Lembro, entre outras
iniciativas a previsão de um posto de saúde em cada bairro. Um deslumbrante
planejamento urbano e iniciativas modernas na área de educação, na área de
lazer, de limpeza urbana, de saneamento e habitação junto a um calendário de
iniciativas turísticas articuladas com o que melhor possuíamos para gerar
empregos e renda durante todo o ano. Era algo novo e criativo. Deslanchamos a
campanha com o Rubem Medina na dianteira das pesquisas. Até que....
O adversário tinha o velho
discurso ideológico da esquerda carioca e apresentava nos debates um programa
populista de apoio à pobreza e redenção da miséria. Com o orçamento publico.
Não detalhava nada. Mas acenava como um messias, salvador, chegando nos morros
com uma tábua salvadora. Habitação para todos sem detalhar como e quanto
custaria. E teve mais: o apoio incondicional do governador Leonel Brizola. Como
decolava nas pesquisas e o adversário não o alcançava nos debates e ideias
inovadoras, Brizola, uma raposa política habilidosa e criativa entrou na
campanha como se fora ele o candidato a prefeito. Destruiu o Rubem Medina em
dias.
Mesmo com a verve do candidato a
vice-prefeito, o inigualável jornalista Sebastião Nery, oriundo das hostes
brizolistas, a campanha do Rubem Medina não se sustentou. Saturnino Braga seria
o eleito com uma vitória retumbante. Tinha como como seu vice o Jô Resende um
agitador de ruas focado no Sistema Financeiro da Habitação, SFH, o sistema de
então que financiava habitações para a classe média. Anos depois foi tragado
num escândalo. Um desses que assola a política brasileira, e desapareceu para
nunca mais.
Derrotados e desiludidos com a
escolha do carioca (Saturnino Braga é oriundo de Niterói e fez carreira
política no antigo Estado do Rio de Janeiro sob as bênçãos do ex-senador Amaral
Peixoto) a equipe de campanha se dissolveu e cada um seguiu seu rumo. Depois do
Carlos Lacerda foi a primeira grande chance que o Rio de Janeiro teve de uma
administração coerente com a história da cidade. A vitória do Saturnino Braga
sepultou uma plataforma de onde se originaria um futuro pujante para a Cidade Maravilhosa.
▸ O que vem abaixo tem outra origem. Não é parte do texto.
(* ===== verification/Text.v ===== *)
(** * Text: the string operations of the standard library the code uses

    A Rust [String] or [&str] is its UTF-8 bytes.  Every pattern the modelled
    code searches for is ASCII, and an ASCII byte is never part of a longer
    UTF-8 sequence, so searching bytes and searching characters coincide. *)
From S2P Require Import Prelude.
From Stdlib Require Import Lia NArith.
Local Open Scope byte_scope.
Local Open Scope codesage_scope.

(** ** Searching and splitting *)

(** [s.find(b)], [s.iter().position(|c| c == b)]. *)
Definition find_byte (b : byte) (l : bytes) : option nat := find_sub [b] l.

(** [s.contains(b)]. *)
Definition has_byte (b : byte) (l : bytes) : bool := existsb (Byte.eqb b) l.

Definition strip_prefix (p s : bytes) : option bytes :=
  if starts_with p s then Some (drop (length p) s) else None.

Definition strip_suffix (p s : bytes) : option bytes :=
  if ends_with p s then Some (take (length s - length p) s) else None.

(** [s.split_once(c)]: around the first [c]. *)
Fixpoint split_once (c : byte) (s : bytes) : option (bytes * bytes) :=
  match s with
  | [] => None
  | b :: s' => if b =? c then Some ([], s')
               else '(x, y) ← split_once c s'; Some (b :: x, y)
  end.

(** [u8::to_ascii_lowercase]. *)
Definition to_ascii_lowercase (b : byte) : byte :=
  if is_ascii_uppercase b then default b (Byte.of_N (Byte.to_N b + 32)) else b.

(** [s.rsplit_once(c)]: around the last [c]. *)
Fixpoint rsplit_once (c : byte) (s : bytes) : option (bytes * bytes) :=
  match s with
  | [] => None
  | b :: s' => match rsplit_once c s' with
               | Some (x, y) => Some (b :: x, y)
               | None => if b =? c then Some ([], s') else None
               end
  end.

(** [s.split(c)]: the segments between the [c]s, at least one. *)
Fixpoint split_on (c : byte) (s : bytes) : list bytes :=
  match s with
  | [] => [[]]
  | b :: s' =>
      if b =? c then [] :: split_on c s'
      else match split_on c s' with
           | seg :: segs => (b :: seg) :: segs
           | [] => [[b]]
           end
  end.

(** [segs.join(c)]. *)
Fixpoint join_with (c : byte) (segs : list bytes) : bytes :=
  match segs with
  | [] => []
  | [seg] => seg
  | seg :: segs => seg ++ c :: join_with c segs
  end.

Lemma has_byte_true b l : has_byte b l = true ↔ b ∈ l.
Proof.
  unfold has_byte. rewrite existsb_exists. setoid_rewrite beq_true.
  rewrite list_elem_of_In. naive_solver.
Qed.

Lemma has_byte_false b l : has_byte b l = false ↔ b ∉ l.
Proof. rewrite <- has_byte_true. destruct (has_byte b l); naive_solver. Qed.

Lemma starts_with_app p s : starts_with p (p ++ s) = true.
Proof. apply starts_with_true. by exists s. Qed.

Lemma strip_prefix_app p s : strip_prefix p (p ++ s) = Some s.
Proof. unfold strip_prefix. by rewrite starts_with_app, drop_app_length. Qed.

Lemma strip_prefix_Some p s r : strip_prefix p s = Some r ↔ s = p ++ r.
Proof.
  split; [|intros ->; apply strip_prefix_app]. unfold strip_prefix.
  destruct (starts_with p s) eqn:E; [|done]. intros [= <-].
  apply starts_with_true in E as [k ->]. by rewrite drop_app_length.
Qed.

Lemma ends_with_app p s : ends_with p (s ++ p) = true.
Proof. apply ends_with_true. by exists s. Qed.

Lemma strip_suffix_Some p s r : strip_suffix p s = Some r ↔ s = r ++ p.
Proof.
  unfold strip_suffix. split.
  - destruct (ends_with p s) eqn:E; [|done]. intros [= <-].
    apply ends_with_true in E as [k ->]. rewrite length_app.
    by rewrite Nat.add_sub, take_app_length.
  - intros ->. rewrite ends_with_app, length_app. by rewrite Nat.add_sub, take_app_length.
Qed.

Lemma split_once_app c a b : c ∉ a → split_once c (a ++ c :: b) = Some (a, b).
Proof.
  induction a as [|x a IH]; intros Hc; simpl; [by rewrite beq_refl|].
  apply not_elem_of_cons in Hc as [Hx Hc].
  rewrite (proj2 (beq_false x c)) by congruence. by rewrite IH.
Qed.

Lemma split_once_Some c s a b : split_once c s = Some (a, b) → s = a ++ c :: b ∧ c ∉ a.
Proof.
  revert a b; induction s as [|x s IH]; intros a b; [done|]. cbn [split_once].
  destruct (beq_spec x c) as [->|Hx].
  - intros [= <- <-]. split; [done|apply not_elem_of_nil].
  - destruct (split_once c s) as [[a' b']|]; [|done]. intros [= <- <-].
    destruct (IH _ _ eq_refl) as [-> ?]. split; [done|]. apply not_elem_of_cons. split; congruence.
Qed.

Lemma rsplit_once_None c s : rsplit_once c s = None ↔ c ∉ s.
Proof.
  induction s as [|x s IH]; cbn [rsplit_once]; [split; [intros; apply not_elem_of_nil|done]|].
  rewrite not_elem_of_cons. destruct (rsplit_once c s) as [[a b]|].
  - split; [done|]. intros [_ H]. by apply IH in H.
  - destruct (beq_spec x c) as [->|Hx]; naive_solver.
Qed.

Lemma rsplit_once_app c a b : c ∉ b → rsplit_once c (a ++ c :: b) = Some (a, b).
Proof.
  intros Hc. induction a as [|x a IH]; simpl.
  - rewrite (proj2 (rsplit_once_None c b)) by done. by rewrite beq_refl.
  - by rewrite IH.
Qed.

Lemma rsplit_once_Some c s a b : rsplit_once c s = Some (a, b) → s = a ++ c :: b ∧ c ∉ b.
Proof.
  revert a b; induction s as [|x s IH]; intros a b; [done|]. cbn [rsplit_once].
  destruct (rsplit_once c s) as [[a' b']|] eqn:E.
  - intros [= <- <-]. destruct (IH _ _ eq_refl) as [-> ?]. done.
  - destruct (beq_spec x c) as [->|Hx]; [|done]. intros [= <- <-].
    split; [done|]. by apply rsplit_once_None.
Qed.

Lemma join_split c s : join_with c (split_on c s) = s.
Proof.
  induction s as [|x s IH]; [done|]. simpl.
  assert (split_on c s ≠ []) as Hne
    by (destruct s as [|y s']; simpl; [done|]; destruct (y =? c); [done|]; by destruct (split_on c s')).
  destruct (beq_spec x c) as [->|Hx].
  - destruct (split_on c s) as [|seg segs]; [done|]. simpl. by rewrite <- IH.
  - destruct (split_on c s) as [|seg segs]; [done|]. rewrite <- IH. by destruct segs.
Qed.

Lemma find_byte_split b l pos :
  find_byte b l = Some pos → (b ∉ take pos l) ∧ drop pos l = b :: drop (S pos) l.
Proof.
  unfold find_byte. revert pos; induction l as [|x l IH]; intros pos; [done|].
  cbn [find_sub starts_with]. rewrite andb_true_r. destruct (beq_spec b x) as [->|Hx].
  - intros [= <-]. by split; [apply not_elem_of_nil|].
  - destruct (find_sub [b] l) as [m|]; [|done]. intros [= <-].
    destruct (IH _ eq_refl) as [H1 H2]. split; [|done]. apply not_elem_of_cons. split; [congruence|done].
Qed.

Lemma find_byte_none b l : find_byte b l = None ↔ b ∉ l.
Proof.
  unfold find_byte. induction l as [|x l IH]; [split; [intros; apply not_elem_of_nil|done]|].
  cbn [find_sub starts_with]. rewrite andb_true_r, not_elem_of_cons.
  destruct (beq_spec b x) as [->|Hx]; [split; [done|tauto]|].
  rewrite <- IH. destruct (find_sub [b] l); simpl; naive_solver.
Qed.

Lemma find_byte_app b l1 l2 :
  b ∉ l1 → find_byte b (l1 ++ b :: l2) = Some (length l1).
Proof.
  unfold find_byte. induction l1 as [|x l1 IH]; intros H; cbn [app find_sub starts_with].
  - by rewrite beq_refl.
  - apply not_elem_of_cons in H as [Hx H]. rewrite andb_true_r, (proj2 (beq_false b x)) by done.
    by rewrite IH.
Qed.

Lemma find_byte_bound b l n : find_byte b l = Some n → n < length l.
Proof.
  intros [_ H]%find_byte_split. apply (f_equal length) in H. rewrite length_drop in H. simpl in H. lia.
Qed.

(** ** Decimal numbers *)

Definition digit (n : N) : byte :=
  match (n mod 10)%N with
  | 0%N => "0" | 1%N => "1" | 2%N => "2" | 3%N => "3" | 4%N => "4"
  | 5%N => "5" | 6%N => "6" | 7%N => "7" | 8%N => "8" | _ => "9"
  end.

Definition digit_value (b : byte) : N := (Byte.to_N b - 48)%N.

(** [Display] of an unsigned integer.  A number below [10^fuel] needs at most
    [fuel] digits. *)
Fixpoint show_loop (fuel : nat) (n : N) : bytes :=
  match fuel with
  | 0 => []
  | S fuel => if (n <? 10)%N then [digit n] else show_loop fuel (n / 10) ++ [digit n]
  end.

Definition U32_DIGITS : nat := 10.
Definition u32_bound : N := 4294967296.

Definition show_u32 (n : N) : bytes := show_loop U32_DIGITS n.

(** [Display] of a [u64]: at most twenty digits. *)
Definition show_u64 (n : N) : bytes := show_loop 20 n.

Definition dec_value (s : bytes) : N :=
  fold_left (λ acc b, acc * 10 + digit_value b)%N s 0%N.

(** [s.parse::<u32>()] of a string of ASCII digits. *)
Definition parse_u32 (s : bytes) : option N :=
  let v := dec_value s in if (v <? u32_bound)%N then Some v else None.

Lemma digit_cases n : (n < 10)%N →
  n = 0%N ∨ n = 1%N ∨ n = 2%N ∨ n = 3%N ∨ n = 4%N ∨ n = 5%N ∨ n = 6%N ∨ n = 7%N ∨ n = 8%N ∨ n = 9%N.
Proof. lia. Qed.

Lemma digit_value_digit n : digit_value (digit n) = (n mod 10)%N.
Proof.
  unfold digit. pose proof (N.mod_lt n 10 ltac:(done)) as H.
  destruct (digit_cases _ H) as [E|[E|[E|[E|[E|[E|[E|[E|[E|E]]]]]]]]]; by rewrite E.
Qed.

Lemma digit_is_digit n : is_ascii_digit (digit n) = true.
Proof.
  unfold digit. pose proof (N.mod_lt n 10 ltac:(done)) as H.
  destruct (digit_cases _ H) as [E|[E|[E|[E|[E|[E|[E|[E|[E|E]]]]]]]]]; by rewrite E.
Qed.

Lemma dec_value_snoc s b : dec_value (s ++ [b]) = (dec_value s * 10 + digit_value b)%N.
Proof. unfold dec_value. by rewrite fold_left_app. Qed.

Lemma show_loop_value fuel n : (n < 10 ^ N.of_nat fuel)%N → dec_value (show_loop fuel n) = n.
Proof.
  revert n; induction fuel as [|fuel IH]; intros n Hn; [simpl in Hn; by assert (n = 0%N) as -> by lia|].
  cbn [show_loop]. destruct (N.ltb_spec n 10).
  - unfold dec_value; simpl. rewrite digit_value_digit. by rewrite N.mod_small.
  - rewrite dec_value_snoc, digit_value_digit, IH.
    + pose proof (N.div_mod n 10 ltac:(done)). lia.
    + rewrite Nat2N.inj_succ, N.pow_succ_r' in Hn. apply N.Div0.div_lt_upper_bound. lia.
Qed.

Lemma show_loop_digits fuel n : Forall (λ b, is_ascii_digit b = true) (show_loop fuel n).
Proof.
  revert n; induction fuel as [|fuel IH]; intros n; simpl; [constructor|].
  destruct (n <? 10)%N; [by rewrite Forall_singleton; apply digit_is_digit|].
  rewrite Forall_app, Forall_singleton. split; [done|apply digit_is_digit].
Qed.

Lemma show_u32_digits n : Forall (λ b, is_ascii_digit b = true) (show_u32 n).
Proof. apply show_loop_digits. Qed.

Lemma show_u32_nonempty n : show_u32 n ≠ [].
Proof.
  unfold show_u32, U32_DIGITS. cbn [show_loop]. destruct (n <? 10)%N; [done|].
  intros H. by apply app_eq_nil in H as [_ ?].
Qed.

Lemma parse_show_u32 n : (n < u32_bound)%N → parse_u32 (show_u32 n) = Some n.
Proof.
  intros H. unfold parse_u32, show_u32. rewrite show_loop_value.
  - by rewrite (proj2 (N.ltb_lt _ _)).
  - unfold u32_bound, U32_DIGITS in *. simpl. lia.
Qed.

Lemma digits_lack b l : is_ascii_digit b = false → Forall (λ b, is_ascii_digit b = true) l → b ∉ l.
Proof.
  intros Hb Hl Hin. rewrite Forall_forall in Hl. specialize (Hl _ Hin). simpl in Hl. congruence.
Qed.

(** ** Substring patterns *)

(** [s.contains(pat)]. *)
Definition contains (pat s : bytes) : bool := has_sub pat s.

(** [s.rfind(pat)], for a non-empty [pat]. *)
Fixpoint rfind_sub (pat s : bytes) : option nat :=
  match s with
  | [] => None
  | _ :: s' =>
      match rfind_sub pat s' with
      | Some n => Some (S n)
      | None => if starts_with pat s then Some 0 else None
      end
  end.

(** [s.split(pat)], for a non-empty [pat]: the matches do not overlap.  Each
    match consumes a byte, so [length s] matches are enough. *)
Fixpoint split_sub_loop (fuel : nat) (pat s : bytes) : list bytes :=
  match fuel, find_sub pat s with
  | S fuel, Some n => take n s :: split_sub_loop fuel pat (drop (n + length pat) s)
  | _, _ => [s]
  end.

Definition split_sub (pat s : bytes) : list bytes := split_sub_loop (length s) pat s.

(** [segs.join(sep)]. *)
Fixpoint join_sub (sep : bytes) (segs : list bytes) : bytes :=
  match segs with
  | [] => []
  | [seg] => seg
  | seg :: segs => seg ++ sep ++ join_sub sep segs
  end.

(** [s.replace(pat, by_)], for a non-empty [pat]. *)
Definition replace_sub (pat by_ s : bytes) : bytes := join_sub by_ (split_sub pat s).

(** [s.rsplit_once(pat)], for a non-empty [pat]. *)
Definition rsplit_once_sub (pat s : bytes) : option (bytes * bytes) :=
  n ← rfind_sub pat s; Some (take n s, drop (n + length pat) s).

(** [s.trim_end_matches(pat)], for a non-empty [pat]. *)
Fixpoint trim_end_loop (fuel : nat) (pat s : bytes) : bytes :=
  match fuel, strip_suffix pat s with
  | S fuel, Some s' => trim_end_loop fuel pat s'
  | _, _ => s
  end.

Definition trim_end_matches (pat s : bytes) : bytes := trim_end_loop (length s) pat s.

(** [s.chars()], each character as its bytes. *)
Fixpoint chars_loop (s : bytes) : list bytes :=
  match s with
  | [] => []
  | b :: s' =>
      match chars_loop s', s' with
      | c :: cs, d :: _ => if (N.land (Byte.to_N d) 192 =? 128)%N then (b :: c) :: cs else [b] :: c :: cs
      | cs, _ => [b] :: cs
      end
  end.

Definition chars (s : bytes) : list bytes := chars_loop s.

(** [v.pop()]: the vector without its last element. *)
Definition pop_last {A} (v : list A) : option (list A) :=
  match v with [] => None | _ => Some (removelast v) end.

Lemma pop_last_snoc {A} (v : list A) x : pop_last (v ++ [x]) = Some v.
Proof. unfold pop_last. rewrite removelast_last. by destruct v. Qed.

Lemma pop_last_Some {A} (v w : list A) : pop_last v = Some w → ∃ x, v = w ++ [x].
Proof. destruct v as [|x v _] using rev_ind; [done|]. rewrite pop_last_snoc. intros [= ->]. eauto. Qed.

Lemma pop_last_None {A} (v : list A) : pop_last v = None ↔ v = [].
Proof. by destruct v. Qed.

Lemma split_on_length c s : split_on c s ≠ [].
Proof. destruct s as [|b s]; simpl; [done|]. destruct (b =? c); [done|]. by destruct (split_on c s). Qed.

Lemma split_on_segments c s : Forall (λ seg, c ∉ seg) (split_on c s).
Proof.
  induction s as [|b s IH]; simpl; [by repeat constructor; apply not_elem_of_nil|].
  destruct (beq_spec b c) as [->|Hne]; [constructor; [apply not_elem_of_nil|done]|].
  destruct (split_on c s) as [|seg segs]; [repeat constructor; by rewrite list_elem_of_singleton|].
  apply Forall_cons in IH as [? ?]. constructor; [|done]. by rewrite not_elem_of_cons.
Qed.

Lemma split_join c segs : segs ≠ [] → Forall (λ seg, c ∉ seg) segs → split_on c (join_with c segs) = segs.
Proof.
  intros Hne H. induction segs as [|seg segs IH]; [done|]. apply Forall_cons in H as [Hc H].
  assert (∀ rest, split_on c (seg ++ c :: rest) = seg :: split_on c rest) as Hcons.
  { intros rest. clear IH. induction seg as [|b seg IH]; simpl; [by rewrite beq_refl|].
    apply not_elem_of_cons in Hc as [? ?]. destruct (beq_spec b c); [congruence|]. by rewrite IH. }
  destruct segs as [|seg2 segs].
  - cbn [join_with]. clear IH H Hcons. induction seg as [|b seg IH]; simpl; [done|].
    apply not_elem_of_cons in Hc as [? ?]. destruct (beq_spec b c); [congruence|]. by rewrite IH.
  - change (join_with c (seg :: seg2 :: segs)) with (seg ++ c :: join_with c (seg2 :: segs)).
    rewrite Hcons, IH; done.
Qed.

Lemma rfind_sub_Some pat s n : rfind_sub pat s = Some n → pat `prefix_of` drop n s.
Proof.
  revert n. induction s as [|b s IH]; intros n; cbn [rfind_sub]; [done|].
  destruct (rfind_sub pat s) as [k|]; [intros [= <-]; by apply IH|].
  destruct (starts_with pat (b :: s)) eqn:E; [|done]. intros [= <-]. by apply starts_with_true.
Qed.

Lemma rsplit_once_sub_contains pat s p : rsplit_once_sub pat s = Some p → contains pat s = true.
Proof.
  unfold rsplit_once_sub. destruct (rfind_sub pat s) as [n|] eqn:E; [|done]. intros _.
  apply has_sub_true. exists n. by apply rfind_sub_Some.
Qed.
No meu ultimo encontro com os irmãos Medina, juntos, cunhei uma frase feita de
mal gosto. Disse aos dois:
– o Rio de Janeiro vai chorar lágrimas de sangue com a
vitória do Saturnino.
Me olharam espantados. Eu
parti e nunca mais os vi. Saturnino Braga não terminou sua gestão. Renunciou
antes do final do mandato por incompetência e toda sorte de desmandos,
falcatruas e má administração. A imagem do seu governo que ficou foi a do lixo
acumulado nas ruas fétidas que sua administração produzia.
Rubem Medina, acostumado a eleições com
votações expressivas para a Câmara Federal nunca mais repetiu esse feito. Muitos
anos depois foi Secretário de Turismo de um dos governos Cesar Maia. Mas os
tempos eram outros. A cidade era outra. E ele já não tinha o brilho de outrora.
Se retirou da política com uma votação pífia em sua despedida.
Mas seu irmão, o Roberto Medina
continua na ativa. Hoje é o homem em quem milhões de cariocas e brasileiros
veem com orgulho. Entre outras grandes realizações é o homem do Rock in Rio.
Nunca desistiu da cidade. Quem desistiu da cidade foi seus próprios moradores.
Anos depois os mesmos eleitores cariocas, junto aos da baixada fluminense,
premiaram com outra vitória retumbante o mesmo Saturnino Braga, com um mandato
de Senador pelo mesmo PDT do Estado. Vai entender essa gente.
E de lá para cá a cidade nunca
mais foi a mesma. As lágrimas de sangue escorrem por sua pobreza, pelas ruelas de
suas favelas, pelos caminhos de milhões de crianças sem futuro e pelo grito de
dor das vítimas de balas perdidas. E das balas certeiras dos assaltos. Esta
semente desastrada de um Estado caótico governado por um tipo de gente
enganadora foi plantada por Saturnino Braga e Leonel Brizola. E vingou. Nas
águas desse Rio de Janeiro corre muitas outras histórias dolorosas. Sua gente
se ilude ou é enganada a cada eleição.